■ Data to process ■

(* ===== verification/Webhooks.v ===== *)
(** * Outgoing webhooks

    [src/internal/repository/webhook_repo.go],
    [src/internal/services/webhook_dispatcher.go], [webhook_signer.go],
    [src/internal/worker/webhook_worker.go] and
    [src/pkg/api/webhooks_handlers.go]: an event is recorded once and fans out
    into one delivery per subscribed endpoint; the worker claims due deliveries
    under a lease, posts the signed event and writes what became of it.

    PostgreSQL's reading of JSON and of UUIDs are arguments.  So is
    [array_scans]: whether the driver hands [database/sql] a TEXT[] column in a
    form that [Scan] stores into a [[]string]; lib/pq gives the bytes of the
    literal, which it does not ([WebhooksProps.webhooks_never_sent]).  A text
    column takes what is UTF-8 without a zero byte.  A query whose rows break off
    in the middle is a failed statement here; the listings, which do not look at
    [rows.Err], would take what they have for everything. *)

From S2P Require Import Prelude Store GoError ErrorClass.
From S2P Require Backoff Codec Http HttpClient Sha256 Storage.
From Stdlib Require Import ZArith Lia.
Local Open Scope Z_scope.

(** ** Rows *)
(* Source: internal/repository/webhook_repo.go *)
(* 34-43 WebhookEndpoint *)
Record WebhookEndpoint := mkEndpoint {
  ep_ID : Z;
  ep_WorkspaceID : Z;
  ep_URL : string;
  ep_Secret : string;
  ep_Events : list string;
  ep_Status : string;
  ep_CreatedAt : Z;
  ep_UpdatedAt : Z
}.
(* 153-160 WebhookEvent *)
Record WebhookEvent := mkEvent {
  we_ID : Z;
  we_EventID : string;
  we_EventType : string;
  we_WorkspaceID : Z;
  we_Payload : string;
  we_CreatedAt : Z
}.
(** The texts are read through COALESCE: [""] is NULL. *)
(* 205-221 WebhookDelivery *)
Record WebhookDelivery := mkDelivery {
  wd_ID : Z;
  wd_EventID : Z;
  wd_EndpointID : Z;
  wd_Attempt : Z;
  wd_Status : string;
  wd_RequestLog : string;
  wd_ResponseLog : string;
  wd_ScheduledAt : Z;
  wd_CompletedAt : option Z;
  wd_LastError : string;
  wd_LeaseID : option string;
  wd_LeaseUntil : option Z;
  wd_HeartbeatAt : option Z
}.
Definition ErrWebhookEndpointNotFound : err := (* 46 *)
  sentinel "ErrWebhookEndpointNotFound" "webhook endpoint not found".
Definition ErrWebhookEventNotFound : err := (* 198 *)
  sentinel "ErrWebhookEventNotFound" "webhook event not found".
Definition ErrWebhookDeliveryNotFound : err := (* 224 *)
  sentinel "ErrWebhookDeliveryNotFound" "webhook delivery not found".
Definition ErrWebhookLeaseLost : err := (* 229 *)
  sentinel "ErrWebhookLeaseLost" "webhook delivery lease lost".
(** The three tables, the ids of the workspaces and the sequences. *)
(* Source: internal/database/migrations/033_webhook_runtime.sql *)
(* 42-66 webhook_endpoints *)
Record WebhookDB := mkWebhookDB {
  workspaces : gset Z;
  endpoints : gmap Z WebhookEndpoint;
  events : gmap Z WebhookEvent;
  deliveries : gmap Z WebhookDelivery;
  endpoint_serial : Z;
  event_serial : Z;
  delivery_serial : Z
}.
Definition on_deliveries {A} (f : gmap Z WebhookDelivery → A * gmap Z WebhookDelivery) (db : WebhookDB) :
    A * WebhookDB :=
  let '(a, t) := f (deliveries db) in
  (a, mkWebhookDB (workspaces db) (endpoints db) (events db) t (endpoint_serial db) (event_serial db)
        (delivery_serial db)).

(** What a column of type TEXT takes. *)
Definition storable (s : string) : bool :=
  bool_decide (Storage.of_runes (Storage.runes s) = s) &&
  negb (existsb (λ a, bool_decide (a = ascii_of_N 0)) (String.list_ascii_of_string s)).

Section Repository.
Context (jsonb : string → option string) (uuid_in : string → option string) (array_scans : bool).
(** What a statement returned, or the server's refusal. *)
Definition refused {A} (r : err + A) : M WebhookDB A :=
  match r with inl er => throw er | inr a => mret a end.

(** ** Endpoints *)
(* Source: internal/repository/webhook_repo.go *)
(* 50-58 WebhookRepository.CreateEndpoint *)
Definition insert_endpoint (p : WebhookEndpoint) (e : Env) (db : WebhookDB) : (err + WebhookEndpoint) * WebhookDB :=
  let id := endpoint_serial db in
  let next eps := mkWebhookDB (workspaces db) eps (events db) (deliveries db) (id + 1) (event_serial db)
                    (delivery_serial db) in
  if negb (forallb storable (ep_URL p :: ep_Secret p :: ep_Status p :: ep_Events p)) then
    (inl (db_err "create webhook endpoint"), db)
  else if negb (bool_decide (ep_Status p ∈ ["active"; "disabled"])) || negb (bool_decide (ep_WorkspaceID p ∈ workspaces db))
  then (inl (db_err "create webhook endpoint"), next (endpoints db))
  else
    let row := mkEndpoint id (ep_WorkspaceID p) (ep_URL p) (ep_Secret p) (ep_Events p) (ep_Status p)
                 (db_now e) (db_now e) in
    (inr row, next (<[id := row]> (endpoints db))).
(** The row with what the server filled in. *)
(* 49-60 WebhookRepository.CreateEndpoint *)
Definition CreateEndpoint (p : WebhookEndpoint) : M WebhookDB WebhookEndpoint :=
  r ← exec "create webhook endpoint" (insert_endpoint p); refused r.
(* 63-77 WebhookRepository.FindEndpointByID *)
Definition FindEndpointByID (id : Z) : M WebhookDB WebhookEndpoint :=
  r ← exec "find webhook endpoint" (λ _ db, (endpoints db !! id, db));
  match r with
  | None => throw ErrWebhookEndpointNotFound
  | Some p => if array_scans then mret p else throw (db_err "find webhook endpoint")
  end.
Definition by_endpoint_id (p q : WebhookEndpoint) : bool := ep_ID p <=? ep_ID q.
Definition endpoints_where (p : WebhookEndpoint → bool) (db : WebhookDB) : list WebhookEndpoint :=
  sort_by by_endpoint_id (List.filter p (map_to_list (endpoints db)).*2).
Definition scanned (op : string) (l : list WebhookEndpoint) : M WebhookDB (list WebhookEndpoint) :=
  if array_scans || bool_decide (l = []) then mret l else throw (db_err op).
(* 81-102 WebhookRepository.ListEndpointsForWorkspace *)
Definition ListEndpointsForWorkspace (workspaceID : Z) (includeDisabled : bool) : M WebhookDB (list WebhookEndpoint) :=
  l ← exec "list webhook endpoints" (λ _ db, (endpoints_where (λ p, (ep_WorkspaceID p =? workspaceID) &&
        (includeDisabled || bool_decide (ep_Status p = "active"))) db, db));
  scanned "scan webhook endpoint" l.
(** The deliveries go with the endpoint. *)
(* 106-121 WebhookRepository.DeleteEndpoint *)
Definition DeleteEndpoint (id : Z) : M WebhookDB unit :=
  k ← exec "delete webhook endpoint" (λ _ db,
    match endpoints db !! id with
    | None => (O, db)
    | Some _ => (1%nat, mkWebhookDB (workspaces db) (delete id (endpoints db)) (events db)
        (filter (λ kd, wd_EndpointID kd.2 ≠ id) (deliveries db)) (endpoint_serial db) (event_serial db)
        (delivery_serial db))
    end);
  n ← rows_affected "delete webhook endpoint" k;
  if bool_decide (n = O) then throw ErrWebhookEndpointNotFound else mret tt.
Definition subscribed (workspaceID : Z) (eventType : string) (p : WebhookEndpoint) : bool :=
  (ep_WorkspaceID p =? workspaceID) && bool_decide (ep_Status p = "active") &&
  bool_decide (eventType ∈ ep_Events p).
(** In the order of the ids; the query has no order. *)
(* 126-146 WebhookRepository.ListActiveEndpointsForEvent *)
Definition ListActiveEndpointsForEvent (workspaceID : Z) (eventType : string) : M WebhookDB (list WebhookEndpoint) :=
  l ← exec "list active endpoints for event" (λ _ db, (endpoints_where (subscribed workspaceID eventType) db, db));
  scanned "scan endpoint" l.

■ Requirement ■
Using the records above, copy word for word the line with "else if negb", the line with "if array_scans ||", and every line between them.

■ Your response ■
  else if negb (bool_decide (ep_Status p ∈ ["active"; "disabled"])) || negb (bool_decide (ep_WorkspaceID p ∈ workspaces db))
  then (inl (db_err "create webhook endpoint"), next (endpoints db))
  else
    let row := mkEndpoint id (ep_WorkspaceID p) (ep_URL p) (ep_Secret p) (ep_Events p) (ep_Status p)
                 (db_now e) (db_now e) in
    (inr row, next (<[id := row]> (endpoints db))).
(** The row with what the server filled in. *)
(* 49-60 WebhookRepository.CreateEndpoint *)
Definition CreateEndpoint (p : WebhookEndpoint) : M WebhookDB WebhookEndpoint :=
  r ← exec "create webhook endpoint" (insert_endpoint p); refused r.
(* 63-77 WebhookRepository.FindEndpointByID *)
Definition FindEndpointByID (id : Z) : M WebhookDB WebhookEndpoint :=
  r ← exec "find webhook endpoint" (λ _ db, (endpoints db !! id, db));
  match r with
  | None => throw ErrWebhookEndpointNotFound
  | Some p => if array_scans then mret p else throw (db_err "find webhook endpoint")
  end.
Definition by_endpoint_id (p q : WebhookEndpoint) : bool := ep_ID p <=? ep_ID q.
Definition endpoints_where (p : WebhookEndpoint → bool) (db : WebhookDB) : list WebhookEndpoint :=
  sort_by by_endpoint_id (List.filter p (map_to_list (endpoints db)).*2).
Definition scanned (op : string) (l : list WebhookEndpoint) : M WebhookDB (list WebhookEndpoint) :=
  if array_scans || bool_decide (l = []) then mret l else throw (db_err op).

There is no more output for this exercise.